>>>>
(** ** Specifications *)

(** What is left of a stream, from an offset. *)
Definition stream_has (s : nat) (C : list Z) (from : Z) (io : IO) : Prop :=
  ∃ st, streams io !! s = Some st ∧ closed st = false ∧ drop (Z.to_nat from) (data st) = C.

(** A body function that can produce the bytes [C] again, and the stream it
    needs. *)
Definition replays (g : GetBodyFn) (C : list Z) (io : IO) : Prop :=
  match g with
  | UserGetBody _ => True
  | ReplayBody (SeekBody b s startPos) =>
      reads_from b = Some s ∧ 0 <= startPos ∧ stream_has s C startPos io
  | ReplayBody EmptyBody => C = []
  | ReplayBody (MemBody bs) => bs = C
  | ReplayBody (FileBody s) => stream_has s C 0 io
  end.

Definition needs (g : GetBodyFn) : gset nat :=
  match g with
  | ReplayBody (SeekBody _ s _) => {[s]}
  | ReplayBody (FileBody s) => {[s]}
  | _ => ∅
  end.

Definition user_function (g : GetBodyFn) : bool :=
  match g with UserGetBody _ => true | ReplayBody _ => false end.

(** A body function that can return an error: a function of the caller, or one of
    the transport in a world with faults. *)
Definition may_fail (g : GetBodyFn) (io : IO) : Prop :=
  match g with
  | UserGetBody f => ∃ io w e io' w', f io w = Ret (inl e, io', w')
  | ReplayBody _ => faulty io
  end.

(** The caller's body is closed. *)
Definition shut (b : option Body) (io : IO) : Prop :=
  ∀ s st, b ≫= closes = Some s → streams io !! s = Some st → closed st = true.

(** A body whose stream is in a regular state. *)
Definition body_ok (b : option Body) (io : IO) : Prop :=
  ∀ s, b ≫= reads_from = Some s → ∃ st, streams io !! s = Some st ∧
    0 <= off st <= max_int ∧ Z.of_nat (length (data st)) <= max_int.

(** ** Lemmas *)

Lemma closes_reads b s : closes b = Some s → reads_from b = Some s.
Proof. induction b; cbn; auto; done. Qed.

Lemma stream_has_frame s C n D io io' :
  io_frame D io io' → s ∈ D → stream_has s C n io → stream_has s C n io'.
Proof.
  intros [H _ _ _ _] Hs (st & E & Hc & Hd).
  destruct (H s st E) as (st' & E' & _ & Hst). destruct (Hst Hs) as [Ed Ec].
  exists st'. split_and!; congruence.
Qed.

Lemma replays_frame g C D io io' :
  io_frame D io io' → needs g ⊆ D → replays g C io → replays g C io'.
Proof.
  intros Hf Hn. destruct g as [f|[b s p| |bs|s]]; cbn in *; try done.
  - intros (? & ? & Hs). split_and!; [done..|]. eapply stream_has_frame; [done|set_solver|done].
  - intros Hs. eapply stream_has_frame; [done|set_solver|done].
Qed.

Lemma may_fail_frame g D io io' : io_frame D io io' → may_fail g io' → may_fail g io.
Proof. destruct g; [done|]. apply faulty_frame. Qed.

Lemma shut_frame b D io io' :
  io_frame D io io' → (∀ s, b ≫= closes = Some s → s ∈ dom (streams io)) →
  shut b io → shut b io'.
Proof.
  intros [H _ _ _ _] Hd Hs s st' Eb E'. specialize (Hd s Eb). apply elem_of_dom in Hd as [st E].
  destruct (H s st E) as (st1 & E1 & Hc & _). rewrite E' in E1. injection E1 as <-.
  by apply Hc, (Hs s).
Qed.

(** Seeking in an open stream. *)
Lemma wp_Seek s st n from Q io w :
  streams io !! s = Some st → closed st = false → 0 <= seek_to st n from →
  (∀ e, faulty io → Q (inl e) (count_op io) w) →
  (∀ io', quiet (dom (streams io)) io io' →
     streams io' !! s = Some (set_off (seek_to st n from) st) → Q (inr (seek_to st n from)) io' w) →
  wp (Seek s n from) Q io w.
Proof.
  intros E Hc Hn He Ha. eapply wp_on_stream; [exact E|exact Hc| |exact He|].
  - cbn zeta. by rewrite (proj2 (Z.ltb_ge _ _)) by lia.
  - apply Ha; [by apply (frame_op_insert _ _ s st)|]. cbn. by rewrite lookup_insert_eq.
Qed.

Lemma readable_seeked b s st n C io :
  reads_from b = Some s → streams io !! s = Some (set_off n st) → closed st = false →
  drop (Z.to_nat n) (data st) = C → readable (Some b) io = Some C.
Proof. unfold readable. cbn. intros -> -> Hc <-. cbn. by rewrite Hc. Qed.

(** A function of the transport produces its bytes in every state that kept the
    stream it needs, unless an operation fails. *)
Lemma call_GetBody_replays g C io w :
  user_function g = false → replays g C io →
  wp (call_GetBody g) (λ r io' w', w' = w ∧ quiet (dom (streams io)) io io' ∧
    match r with
    | inl _ => faulty io
    | inr b => readable (Some b) io' = Some C ∧ closes b = None
    end) io w.
Proof.
  intros Hu Hr. destruct g as [f|[b s p| |bs|s]]; [done|..]; cbn [call_GetBody replays] in *;
    wp_simpl.
  - destruct Hr as (Hb & Hp & st & E & Hc & HC). eapply wp_Seek; [exact E|exact Hc|exact Hp|..].
    + intros e He. wp_simpl. split_and!; [done|apply frame_count_op|done].
    + intros io' Hq E'. wp_simpl. split_and!; [done|done| |done].
      by eapply (readable_seeked _ s st p).
  - subst C. by split_and!.
  - subst C. unfold NewReader, wp. cbn [reads_from closes].
    set (s := fresh _). assert (streams io !! s = None) as Hs
      by (apply not_elem_of_dom, is_fresh). split_and!; [done|by apply frame_fresh| |done].
    unfold readable. cbn. by rewrite lookup_insert_eq.
  - destruct Hr as (st & E & Hc & HC). eapply wp_Seek; [exact E|exact Hc|done|..].
    + intros e He. wp_simpl. split_and!; [done|apply frame_count_op|done].
    + intros io' Hq E'. wp_simpl. split_and!; [done|done| |done].
      by eapply (readable_seeked _ s st 0).
Qed.

(** *** Buffering and spilling *)

(** Resources of temporary files belong to streams that exist. *)
Definition tmp_ok (io : IO) : Prop := ∀ k s, (k, s) ∈ tmp io → s ∈ dom (streams io).

(** While the bytes [X] have been spilled to [f]. *)
Definition spilling (io : IO) (f : nat) (X : list Z) (n : Z) (io' : IO) : Prop :=
  io_frame (dom (streams io)) io io' ∧ log io' = log io ∧ f ∉ dom (streams io) ∧
  tmp io' = {[(true, f); (false, f)]} ∪ tmp io ∧
  streams io' !! f = Some (MkStream X n true false).

Lemma tmp_released io f t :
  tmp_ok io → f ∉ dom (streams io) → t = {[(true, f); (false, f)]} ∪ tmp io →
  t ∖ {[(false, f)]} ∖ {[(true, f)]} = tmp io.
Proof.
  intros Hok Hf ->. apply set_eq. intros [k s].
  rewrite !elem_of_difference, elem_of_union, elem_of_union, !elem_of_singleton. split.
  - intros [[[[?|?]|?] ?] ?]; [congruence..|done].
  - intros Hin. split_and!; [by right| |]; intros [= -> ->]; by eapply Hf, Hok.
Qed.

Lemma release_file io f X n io1 w :
  tmp_ok io → spilling io f X n io1 →
  wp (discard_file f) (λ _ io' w', w' = w ∧ quiet (dom (streams io)) io io' ∧
    ∃ st, streams io' !! f = Some st ∧ closed st = true) io1 w.
Proof.
  intros Hok (Hfr & Hl & Hf & Ht & Es). unfold discard_file, close_file, quiet. wp_simpl.
  split; [done|]. split_and!.
  - etransitivity; [exact Hfr|]. eapply io_frame_mono;
      [|etransitivity; [apply (frame_close _ io1 f Hf)|]]; [done|].
    etransitivity; apply frame_set_tmp.
  - cbn. by rewrite (tmp_released io).
  - done.
  - cbn. rewrite lookup_alter_eq, Es. by eexists.
Qed.

Lemma or_discard_spec {A} io f m (k : A → T (GoError + (list Z + nat)))
    (Φ : A → IO → Prop) (Q : GoError + (list Z + nat) → IO → World → Prop) io1 w :
  tmp_ok io →
  wp m (λ r io2 w2, w2 = w ∧
    match r with
    | inl _ => faulty io ∧ ∃ X n, spilling io f X n io2
    | inr a => Φ a io2
    end) io1 w →
  (∀ e io3, faulty io → quiet (dom (streams io)) io io3 → Q (inl e) io3 w) →
  (∀ a io2, Φ a io2 → wp (k a) Q io2 w) →
  wp (or_discard f m k) Q io1 w.
Proof.
  intros Hok Hm He Hk. unfold or_discard. wp_simpl. eapply wp_mono; [exact Hm|].
  intros [e|a] io2 w2 [-> H2]; [|by apply Hk]. destruct H2 as (Hbad & X & n & Hs). wp_simpl.
  eapply wp_mono; [by eapply release_file|]. intros _ io3 w3 (-> & Hq & _). wp_simpl.
  by apply He.
Qed.

Lemma spilling_op io f X n io1 : spilling io f X n io1 → spilling io f X n (count_op io1).
Proof.
  intros (H1 & ? & ? & ? & ?). split_and!; try done. etransitivity; [exact H1|].
  apply frame_count_op.
Qed.

(** A step on the file, or a step on the request stream that keeps its data. *)
Lemma wp_file {A} io f X n Y m g (a : A) Q io1 w :
  spilling io f X n io1 → g (MkStream X n true false) = inr (a, MkStream Y m true false) →
  (∀ e io2, faulty io → spilling io f X n io2 → Q (inl e) io2 w) →
  (∀ io2, spilling io f Y m io2 → (∀ s, s ≠ f → streams io2 !! s = streams io1 !! s) →
     Q (inr a) io2 w) →
  wp (on_stream f g) Q io1 w.
Proof.
  intros Hs Hg He Ha. pose proof Hs as (H1 & ? & Hf & ? & Es).
  apply (wp_on_stream f (MkStream X n true false) _ a (MkStream Y m true false)); [done..| |].
  - intros e Hbad. apply He; [by eapply faulty_frame|by apply spilling_op].
  - apply Ha; [split_and!; try done|].
    + etransitivity; [exact H1|]. by apply (frame_op_insert _ io1 f _ _ Es).
    + cbn. by rewrite lookup_insert_eq.
    + intros s Hne. cbn. by rewrite lookup_insert_ne.
Qed.

Lemma spilling_read io f X n io1 s st st' :
  spilling io f X n io1 → s ∈ dom (streams io) → streams io1 !! s = Some st →
  data st' = data st → closed st' = closed st →
  spilling io f X n (set_streams (<[s := st']> (streams io1)) (count_op io1)).
Proof.
  intros (H1 & ? & Hf & ? & Es) Hs Est Hd Hc. split_and!; try done.
  - etransitivity; [exact H1|]. apply (frame_op_insert _ io1 s st); [done|by rewrite Hc|done].
  - cbn. rewrite lookup_insert_ne; [done|]. intros ->. done.
Qed.

Definition body_read (C : list Z) (limit : Z) (io : IO) (r : GoError + (list Z + nat))
    (io' : IO) : Prop :=
  io_frame (dom (streams io)) io io' ∧ log io' = log io ∧
  match r with
  | inl _ => faulty io ∧ tmp io' = tmp io
  | inr (inl bs) => bs = C ∧ Z.of_nat (length C) <= limit ∧ tmp io' = tmp io
  | inr (inr f) => limit < Z.of_nat (length C) ∧ spilling io f C 0 io'
  end.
<<<<
■ WHAT TO WORK ON
A single figure is required: the number of lines in the entries that hold the string "closes".

■ TASK OUTPUT
5